Answering that simple question of why he enters the church has now become a pivotal part of the story. All transitions contain these two questions: why and how did your characters get from one scene to the next? What is driving them?

If a transition to a scene you’ve already imagined is giving you a lot of trouble, the problem might not be the transition — the problem may be your overall story logic. You have to look beyond the one sticking point and ask yourself whether the entire story needs an overhaul to make things work — or whether it’s time to sacrifice one of the scenes you’d imagined earlier on, now that it no longer fits with the direction of the story.

In college, I had a film professor who told us you never get to make the movie you see in your head. You just get closer and closer to it every time you try. Writing is the same — the moment you begin, things start to change. The beautiful pearls that you thought were perfect when you first found them in your mind now have to be sanded and polished to fit the string and make a necklace.

What we often think is a difficulty writing transitions is really a difficulty coming to terms with the idea that the story you are working on is no longer precisely the one you started off thinking you were going to work on.

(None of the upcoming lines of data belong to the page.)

(** A worker at the test of the loop is the only one that holds the mutex. *)
Lemma inv_test_alone n s i :
  sys_inv n s -> workers s !! i = Some WTest ->
  owner s = Some (TWorker i) /\ (WBlock ∉ workers s) /\ ~ m_holds (master s).
Proof.
  intros Hinv Hi. assert (owner s = Some (TWorker i)) as Ho
    by (apply (inv_owner_w _ _ Hinv i WTest Hi); by left).
  split_and!; [done| |].
  - intros (j & Hj)%list_elem_of_lookup.
    assert (owner s = Some (TWorker j)) as Ho' by (apply (inv_owner_w _ _ Hinv j _ Hj); by right).
    congruence.
  - rewrite (inv_owner_m _ _ Hinv). congruence.
Qed.

Lemma inv_take n s i sp q :
  sys_inv n s -> workers s !! i = Some WTest -> sq_get (ring s) = (sp, q) ->
  sys_inv n (Sys q (stop_flag s) None (<[i := WRet sp]> (workers s)) (signal_master (master s))
               (num_threads s) (hist_in s) (hist_out s ++ option_list sp)).
Proof.
  intros Hinv Hi Hg. destruct (inv_test_alone n s i Hinv Hi) as (Ho & Hnb & Hnm).
  destruct Hinv as [Hwf Hh How Hom Hb Hf Hp Hr Ht Hc].
  pose proof (sq_get_spec (ring s) Hwf) as Hspec. rewrite Hg in Hspec.
  destruct Hspec as [Hwf' Hspec].
  pose proof (filter_insert pending (workers s) i WTest (WRet sp) Hi) as Ep.
  pose proof (filter_insert alive (workers s) i WTest (WRet sp) Hi) as Ea.
  assert (pending (WRet sp) = false) as Epr by done.
  assert (alive (WRet sp) = true) as Ear by done.
  rewrite Epr in Ep. rewrite Ear in Ea.
  change (Nat.b2n (pending WTest)) with 1%nat in Ep. change (Nat.b2n (alive WTest)) with 1%nat in Ea.
  change (Nat.b2n true) with 1%nat in Ea. change (Nat.b2n false) with 0%nat in Ep.
  constructor; simpl; try done.
  - destruct (contents (ring s)) as [|c cs] eqn:E.
    + destruct Hspec as [-> ->]. rewrite E. simpl. by rewrite Hh, !app_nil_r.
    + destruct Hspec as [-> ->]. by rewrite Hh, <- app_assoc.
  - intros j pc Hj. apply lookup_insert_cases in Hj as [[<- ->]|[Hne Hj]].
    + split; [by intros [|]|done].
    + rewrite (How j pc Hj), Ho. split; [congruence|done].
  - split; [|done]. intros Hm. exfalso. apply Hnm. by destruct (master s).
  - intros H. exfalso. apply Hnb. by apply elem_of_insert_inv in H as [?|H].
  - intros sp' H. exfalso. apply Hnm. by destruct (master s), H.
  - intros H. apply elem_of_insert_inv in H as [?|H]; [done|]. specialize (Hp H).
    unfold pendings in *. destruct (contents (ring s)) as [|c cs] eqn:E.
    + destruct Hspec as [_ ->]. rewrite E. simpl. lia.
    + destruct Hspec as [_ ->]. simpl in Hp. lia.
  - intros H0. destruct (Hr H0) as [He Hd]. split; intros H;
      by apply elem_of_insert_inv in H as [?|H].
  - rewrite Ht. unfold alives. lia.
  - by rewrite length_insert.
Qed.

Lemma signal_worker_spec ws ws' :
  signal_worker ws ws' ->
  length ws' = length ws /\ alives ws' = alives ws /\
  (forall j pc, ws' !! j = Some pc -> pc = WWoken \/ ws !! j = Some pc) /\
  (WWaiting ∈ ws' -> WWaiting ∈ ws /\ pendings ws' = S (pendings ws)).
Proof.
  destruct 1 as [ws i Hi|ws Hn].
  - pose proof (filter_insert pending ws i WWaiting WWoken Hi) as Ep.
    pose proof (filter_insert alive ws i WWaiting WWoken Hi) as Ea.
    change (Nat.b2n (pending WWaiting)) with 0%nat in Ep.
    change (Nat.b2n (pending WWoken)) with 1%nat in Ep.
    change (Nat.b2n (alive WWaiting)) with 1%nat in Ea.
    change (Nat.b2n (alive WWoken)) with 1%nat in Ea.
    unfold pendings, alives. split_and!; [apply length_insert|lia|..].
    + intros j pc Hj. apply lookup_insert_cases in Hj as [[_ ->]|[_ Hj]]; auto.
    + intros H. split; [|lia]. by apply elem_of_insert_inv in H as [?|H].
  - split_and!; auto. done.
Qed.

Lemma inv_put n s sp ok q ws :
  sys_inv n s -> master s = MTest sp -> sq_put (ring s) sp = (ok, q) ->
  signal_worker (workers s) ws ->
  sys_inv n (Sys q (stop_flag s) None ws MLoop (num_threads s)
               (if ok then hist_in s ++ [sp] else hist_in s) (hist_out s)).
Proof.
  intros [Hwf Hh How Hom Hb Hf Hp Hr Ht Hc] Hm Hq Hsig.
  assert (owner s = Some TMaster) as Ho by (apply Hom; by rewrite Hm).
  pose proof (sq_put_spec (ring s) sp Hwf) as Hspec. rewrite Hq in Hspec.
  destruct Hspec as (Hwf' & Hok & Hcont).
  destruct (signal_worker_spec _ _ Hsig) as (Hl & Ha & Hin & Hwt).
  assert (forall pc, pc <> WWoken -> pc ∈ ws -> pc ∈ workers s) as Hsub.
  { intros pc Hne (j & Hj)%list_elem_of_lookup. apply Hin in Hj as [?|Hj]; [done|].
    by eapply list_elem_of_lookup_2. }
  assert (forall i pc, workers s !! i = Some pc -> ~ w_holds pc) as Hnh
    by (intros i pc Hi; rewrite (How i pc Hi), Ho; done).
  constructor; simpl; try done.
  - rewrite Hcont. destruct ok; [|done]. by rewrite Hh, app_assoc.
  - intros j pc Hj. split; [|done]. intros Hpc. exfalso.
    apply Hin in Hj as [->|Hj]; [by destruct Hpc|by eapply Hnh].
  - intros H. apply Hsub in H as (j & Hj)%list_elem_of_lookup; [|done].
    exfalso. eapply Hnh; [exact Hj|by right].
  - by intros sp' [|].
  - intros H. apply Hwt in H as [H ->]. specialize (Hp H). rewrite Hcont.
    destruct ok; rewrite ?length_app; simpl; lia.
  - intros H0. destruct (Hr H0) as [He Hd]. split; intros H; by apply Hsub in H.
  - by rewrite Ha.
  - by rewrite Hl.
Qed.

Lemma inv_exit n s i :
  sys_inv n s -> workers s !! i = Some WExit -> owner s = None ->
  sys_inv n (Sys (ring s) (stop_flag s) None (<[i := WDone]> (workers s))
               (signal_join (master s)) (num_threads s - 1) (hist_in s) (hist_out s)).
Proof.
  intros [Hwf Hh How Hom Hb Hf Hp Hr Ht Hc] Hi Ho.
  pose proof (filter_insert pending (workers s) i WExit WDone Hi) as Ep.
  pose proof (filter_insert alive (workers s) i WExit WDone Hi) as Ea.
  change (Nat.b2n (pending WExit)) with 0%nat in Ep. change (Nat.b2n (pending WDone)) with 0%nat in Ep.
  change (Nat.b2n (alive WExit)) with 1%nat in Ea. change (Nat.b2n (alive WDone)) with 0%nat in Ea.
  assert (WExit ∈ workers s) by (by eapply list_elem_of_lookup_2).
  constructor; simpl; try done.
  - intros j pc Hj. apply lookup_insert_cases in Hj as [[<- ->]|[Hne Hj]].
    + split; [by intros [|]|done].
    + by rewrite (How j pc Hj), Ho.
  - rewrite <- Ho, <- Hom. by destruct (master s).
  - intros Hw. apply elem_of_insert_inv in Hw as [?|Hw]; auto. done.
  - intros sp Hsp. apply (Hf sp). destruct (master s), Hsp; simplify_eq/=; auto.
  - intros Hw. apply elem_of_insert_inv in Hw as [?|Hw]; [done|]. specialize (Hp Hw).
    unfold pendings in *. lia.
  - intros H0. by destruct (Hr H0).
  - rewrite Ht. unfold alives. lia.
  - by rewrite length_insert.
Qed.

Lemma wake_all_elem ws pc : pc ∈ wake_all ws -> pc = WWoken \/ pc <> WWaiting /\ pc ∈ ws.
Proof.
  unfold wake_all. rewrite list_elem_of_In, in_map_iff. intros (w & <- & Hw).
  rewrite <- list_elem_of_In in Hw. case_bool_decide; auto.
Qed.

Lemma inv_broadcast n s :
  sys_inv n s -> master s = MBroadcast ->
  sys_inv n (Sys (ring s) (stop_flag s) (owner s) (wake_all (workers s)) MJoin
               (num_threads s) (hist_in s) (hist_out s)).
Proof.
  intros [Hwf Hh How Hom Hb Hf Hp Hr Ht Hc] Hm.
  assert (forall pc, pc <> WWoken -> pc ∈ wake_all (workers s) -> pc ∈ workers s) as Hsub
    by (intros pc Hne H; by apply wake_all_elem in H as [?|[_ ?]]).
  constructor; simpl; try done.
  - intros i pc Hi. unfold wake_all in Hi. rewrite list_lookup_fmap in Hi.
    apply fmap_Some in Hi as (w & Hi & ->). rewrite <- (How i w Hi).
    case_bool_decide; [subst|done]. split; by intros [|].
  - rewrite <- Hom, Hm. done.
  - intros H. apply Hb. by apply Hsub.
  - by intros sp [|].
  - intros H. by apply wake_all_elem in H as [|[]].
  - intros H0. destruct (Hr H0) as [He Hd]. split; intros H; by apply Hsub in H.
  - rewrite Ht. f_equal. unfold alives, wake_all. clear. induction (workers s) as [|w ws IH]; [done|].
    cbn [List.filter map]. destruct (bool_decide_reflect (w = WWaiting)) as [->|].
    + change (alive WWoken) with true. change (alive WWaiting) with true. simpl. by f_equal.
    + destruct (alive w); simpl; by rewrite IH.
  - unfold wake_all. by rewrite length_map.
Qed.

(** The side conditions of the two lemmas, from the invariant of the state before. *)
Ltac thread_side Hinv :=
  unfold w_holds, m_holds in *; simpl;
  match goal with
  | |- forall sp, _ -> _ => intros ? [?|?]; simplify_eq
  | |- _ <-> _ => intuition congruence
  | _ => idtac
  end;
  try solve [done | intuition congruence
    | right; right; intuition congruence
    | intros _; apply (bool_decide_eq_true _); rewrite <- sq_is_empty_spec by apply Hinv; done
    | left; apply (bool_decide_eq_true _); rewrite <- sq_is_empty_spec by apply Hinv; done
    | apply (bool_decide_eq_true _); rewrite <- sq_is_full_spec by apply Hinv; done
    | left; apply (inv_block _ _ Hinv); by eapply list_elem_of_lookup_2
    | by eapply (inv_full _ _ Hinv); eauto ].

I’ve published two novels and completed several more. I usually feel ready to begin writing a story idea when I can imagine the ending. (This isn’t a general rule, just a personal practice.) I’ll go ahead and write the ending first, then go back and start from the beginning. However, by the time I make it to the ending, I have to rewrite it. The first few times this happened, I thought the problem was figuring out how to connect the previous scenes with the ending I’d already written. It took me a while to realize that I struggled with the transition because the ending no longer fit where the story had gone. The problem was not the transition, but a gap in story logic. But each time I’ve done this, I’ve also had to rewrite slightly less. Each time I write a book, it gets a little closer to the book in my head. My trouble with transitions was not a problem connecting scenes, but the process of transitioning from idea to reality.